The new rules regarding the settlement cycle are still due to be adopted by EU institutions. They will apply from 11 October 2027.
In Italy, there is a dense EU-derived regulatory framework that applies to financial market participants, products and disclosures, designed to steer capital towards sustainable investments and deter greenwashing. The applicable rules are those deriving from the EU sustainable finance rulebook, which is designed to channel capital into sustainable activities and to improve the transparency and comparability of ESG products.
The key pillars of the EU sustainable finance rulebook include the following.
In addition to the foregoing regulations, specific rules have been introduced in relation to the provision of investment services with respect to the sustainability preferences of clients. Investment firms must consider clients’ sustainability preferences in the context of the suitability assessment and product governance obligations, with a view to ensuring that ESG-aligned products are distributed to those clients that express a preference towards ESG-compliant investments.
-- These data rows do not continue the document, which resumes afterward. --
(** A change of phase outside [Excute], of timers or names keeps the books. *)
Lemma keeps_this (ph : ShopSalesPromotionType -> Prop) f s :
  configured t p s -> (forall x, _id (f x) = _id x) ->
  _type (f (ps_this s)) = _type (ps_this s) \/
    (_type (f (ps_this s)) <> Excute /\ _type (ps_this s) <> Excute) ->
  ph (_type (f (ps_this s))) ->
  keeps ph s (mkPState (f (ps_this s)) (ps_mgr s) (ps_config s)).
Proof.
  intros Hc Hid Ht Hph. split; [|split; [eapply configured_same; [apply Hid|done|done]|done]].
  assert (Ha : active (mkPState (f (ps_this s)) (ps_mgr s) (ps_config s)) = active s).
  { unfold active. cbn. destruct Ht as [->|[H1 H2]]; [done|].
    by rewrite !bool_decide_eq_false_2. }
  unfold balanced, residue_cheap, residue_gold. by rewrite Ha.
Qed.
Definition ran (x : ShopSalesPromotionType) : Prop := x = Excute \/ x = Destroy.
Definition started (x : ShopSalesPromotionType) : Prop := x <> Wait.
Definition any_phase (x : ShopSalesPromotionType) : Prop := True.

Lemma keeps_then {A B} (m : M PState A) (k : A -> M PState B) ph1 ph2 s :
  wp m (fun _ => keeps ph1 s) s ->
  (forall a s', configured t p s' -> ph1 (_type (ps_this s')) -> wp (k a) (fun _ => keeps ph2 s') s') ->
  wp (bind m k) (fun _ => keeps ph2 s) s.
Proof.
  intros Hm Hk. apply wp_bind. eapply wp_mono; [exact Hm|]. intros a s' Hs'.
  pose proof Hs' as (_ & Hc & Hph). eapply wp_mono; [by apply (Hk a)|].
  intros b s'' Hs''. exact (keeps_trans _ _ _ _ _ Hs' Hs'').
Qed.

Lemma keeps_id (ph : ShopSalesPromotionType -> Prop) s :
  configured t p s -> ph (_type (ps_this s)) -> keeps ph s s.
Proof. done. Qed.

Lemma type_is_wp x (Q : bool -> PState -> Prop) s :
  Q (bool_decide (_type (ps_this s) = x)) s -> wp (type_is x) Q s.
Proof. done. Qed.

Context (tz now : Z).

(** A [DayPass] of a promotion that has already run. *)
Lemma DayPass_ran f s : configured t p s -> ran (_type (ps_this s)) ->
  wp (call tz now (S f) Call_DayPass) (fun _ => keeps ran s) s.
Proof.
  intros Hc Hr. cbn [call]. unfold DayPass_body. apply wp_bind, wp_time; [done|].
  apply wp_bind, wp_gets. apply wp_bind, type_is_wp.
  rewrite bool_decide_eq_false_2 by (by destruct Hr as [->| ->]).
  apply wp_bind, wp_ret. apply wp_bind, type_is_wp.
  rewrite bool_decide_eq_false_2 by (by destruct Hr as [->| ->]).
  apply wp_bind, wp_ret. apply wp_bind, type_is_wp.
  apply wp_when; intros Hx; [|by apply keeps_id].
  apply andb_prop in Hx as [Hx _]. apply bool_decide_eq_true in Hx.
  eapply wp_mono; [by apply exit_keeps|]. intros [] s'. apply keeps_weaken.
  intros x <-. by right.
Qed.

Lemma excute_keeps f s : configured t p s -> _type (ps_this s) <> Excute ->
  wp (call tz now (S (S f)) Call_excute) (fun _ => keeps ran s) s.
Proof.
  intros Hc Ht. cbn [call]. unfold excute_body.
  eapply keeps_then; [by apply excute_b_keeps|]. intros [] s1 Hc1 Ht1. cbv beta.
  apply wp_bind, wp_time; [done|].
  assert (Hdp : wp (call tz now (S f) Call_DayPass) (fun _ => keeps ran s1) s1)
    by (apply DayPass_ran; [done|by left]).
  destruct (type_ t); [|done|done]. apply wp_if; intros _.
  - unfold addEvent, on_this. apply wp_modify.
    apply (keeps_this _ (fun x => set__timers (_timers x ++ _) x)); [done|done|by left|by left].
  - eapply wp_mono; [by apply exit_keeps|]. intros [] s'. apply keeps_weaken.
    intros x <-. by right.
Qed.

(** The last two phases of [DayPass], from an announced promotion. *)
Lemma DayPass_tail f s c : configured t p s -> started (_type (ps_this s)) ->
  wp (let* applied := type_is Apply in
      when (applied && apply_due tz now c t) (call tz now (S (S f)) Call_excute) ;;;
      let* running := type_is Excute in
      when (running && excute_over tz now c t) promotion_exit) (fun _ => keeps started s) s.
Proof.
  intros Hc Hs. apply wp_bind, type_is_wp.
  eapply keeps_then with (ph1 := started).
  - apply wp_when; intros Hx; [|by apply keeps_id].
    apply andb_prop in Hx as [Hx _]. apply bool_decide_eq_true in Hx.
    eapply wp_mono; [apply excute_keeps; [done|by rewrite Hx]|].
    intros [] s'. apply keeps_weaken. by intros x [->| ->].
  - intros [] s1 Hc1 Hs1. cbv beta. apply wp_bind, type_is_wp.
    apply wp_when; intros Hx; [|by apply keeps_id].
    apply andb_prop in Hx as [Hx _]. apply bool_decide_eq_true in Hx.
    eapply wp_mono; [by apply exit_keeps|]. intros [] s'. apply keeps_weaken. by intros x <-.
Qed.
Specific disclosure requirements have also been introduced in the offering documents to be prepared by issuers of transferable securities and tokens. In particular, ESMA issued a statement identifying the supervisory expectations regarding sustainability-related disclosure provided in prospectuses, with respect to both equity and non-equity instruments. Similarly, specific ESG-related disclosure obligations are imposed or recommended in the context of the white papers to be issued for the offer of crypto-assets under MiCAR.
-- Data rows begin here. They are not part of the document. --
Lemma generateName_fuel_fresh fuel : forall count g r,
  Z.of_nat fuel = 102 - count -> 0 <= count <= 101 -> digit_rows (_day_number g) ->
  0 <= _day_create_heroes_count g -> _day_create_heroes_count g + Z.of_nat fuel < 2^31 ->
  Forall (fun n => (String.length n < String.length (_hero_day_title g) + 8)%nat) (_names g) ->
  exists name c r', generateName_fuel tz now server_char fuel count (g, r) = Some (name, (counted c g, r')) /\
    (name ∉ _names g) /\ _day_create_heroes_count g < c <= _day_create_heroes_count g + Z.of_nat fuel.
Proof.
  induction fuel as [|fuel IH]; intros count g r Hf Hc Ht H0 Hb Hlen; [lia|]. cbn [generateName_fuel].
  set (c := _day_create_heroes_count g +ᵢ 1).
  assert (Hcv : c = _day_create_heroes_count g + 1) by (apply i32_id; unfold is_i32; lia).
  rewrite Z.gtb_ltb. destruct (Z.ltb_spec 100 count).
  - destruct (generateStr_total server_char (counted c g) c "q" Ht ltac:(lia)) as (name & E & L).
    unfold counted in E, L. cbn [_day_create_heroes_count set__day_create_heroes_count] in *. rewrite E.
    cbn [mbind option_bind]. exists name, c, r. split; [done|]. split; [|lia].
    intros Hin. rewrite Forall_forall in Hlen. specialize (Hlen name Hin). cbn in L. lia.
  - destruct (generateStr_total server_char (counted c g) c "" Ht ltac:(lia)) as (name & E & _).
    unfold counted in E. cbn [_day_create_heroes_count set__day_create_heroes_count _names _hero_day_title] in *.
    rewrite E. cbn [mbind option_bind].
    set (r1 := generateNameRecord tz now name c (_hero_day_title g) r).
    destruct (IH (count + 1) (counted c g) r1) as (name' & c' & r' & E' & Hfresh & Hc');
      [lia|lia|done|cbn; lia|cbn; lia|done|]. cbn [_day_create_heroes_count counted set__day_create_heroes_count _names] in *.
    destruct (clash_loop_fresh (generateName_fuel tz now server_char fuel (count + 1)) (_names g) name
                (counted c g, r1)) as (n2 & s2 & E2 & Hn2 & Hcase).
    { intros _. exists name', (counted c' (counted c g), r'). split; [exact E'|done]. }
    unfold counted in E2 at 1. rewrite E2. destruct Hcase as [[-> ->]|Hnext].
    + exists name, c, r1. split; [done|]. split; [done|lia].
    + rewrite E' in Hnext. injection Hnext as <- <-. exists name', c', r'.
      split; [done|]. split; [done|lia].
Qed.
End Fresh.

(** ** Properties *)

(** within a day no two heroes (or deal orders) get the same generated
    name: while every row of the digit table is a permutation of 0..9, names
    are produced for all counters from 0 to 999999 and two counters give the
    same name only if they are equal. *)
Theorem generateStr_injective server_char g argu k1 k2 :
  digit_rows (_day_number g) -> 0 <= k1 < 1000000 -> 0 <= k2 < 1000000 ->
  generateStr server_char g k1 argu <> None /\
  (generateStr server_char g k1 argu = generateStr server_char g k2 argu -> k1 = k2).
Proof.
  intros Htbl H1 H2.
  destruct (name_digits_spec _ Htbl 6 0 k1 1) as (d1 & E1 & L1 & A1 & U1); [lia|lia|done|].
  destruct (name_digits_spec _ Htbl 6 0 k2 1) as (d2 & E2 & L2 & A2 & _); [lia|lia|done|].
  rewrite (generateStr_text _ _ _ _ _ E1 L1), (generateStr_text _ _ _ _ _ E2 L2).
  split; [done|]. intros [= Heq]. apply str_app_inj_l in Heq.
  apply digits_text_inj in Heq; [|congruence|done|done]. subst d2.
  specialize (U1 k2 ltac:(lia) E2). rewrite !Z.div_1_r in U1.
  change (10 ^ Z.of_nat 6) with 1000000 in U1. rewrite !Z.mod_small in U1 by lia. lia.
Qed.

Definition names_demo : NameGen :=
  mkNameGen (repeat (seqZ 0 10) 6) 0 "abc" alphabet [] 0 [] 0 false.

Lemma generateStr_injective_witness :
  digit_rows (_day_number names_demo) /\
  generateStr "s" names_demo 42 "" = Some "sabc240000"%string /\
  generateStr "s" names_demo 42 "" <> generateStr "s" names_demo 43 "".
Proof.
  assert (Ht : digit_rows (_day_number names_demo)).
  { split; [reflexivity|]. repeat constructor; reflexivity. }
  split; [exact Ht|]. split; [vm_compute; reflexivity|].
  intros He. assert (Hk : 42 = 43); [|discriminate Hk].
  assert (H1 : 0 <= 42 < 1000000) by lia. assert (H2 : 0 <= 43 < 1000000) by lia.
  exact (proj2 (generateStr_injective "s" names_demo "" 42 43 Ht H1 H2) He).
Defined.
ESMA also issued guidance on funds’ names using ESG or sustainability-related terms, in order to provide recommendations on the labelling of EU investment funds in the light of the applicable ESG regulatory framework.
Specific guidelines and recommendations have been issued by Italian regulators setting out their supervisory expectations on ESG compliance matters. Italian firms and investment funds tend to operate under a strict disclosure, labelling and distribution regime, as the ESG rules are monitored and enforced quite strictly by Italian regulatory authorities.
It is expected that the EU (and the Italian) ESG framework will be significantly reshaped in the coming months in order to simplify the obligations applicable to EU financial institutions and companies. In particular, the SFDR will likely be subject to a major overhaul, with a view to materially reducing the obligations that must be complied with by EU financial institutions in order to deal with ESG-related products.
There is no bespoke Italian AI regime for financial services at this stage. The use of AI by financial institutions must be consistent with the obligations set out under the “AI Act” (Regulation (EU) 2024/1689), which introduces a comprehensive regulatory framework for AI in the EU.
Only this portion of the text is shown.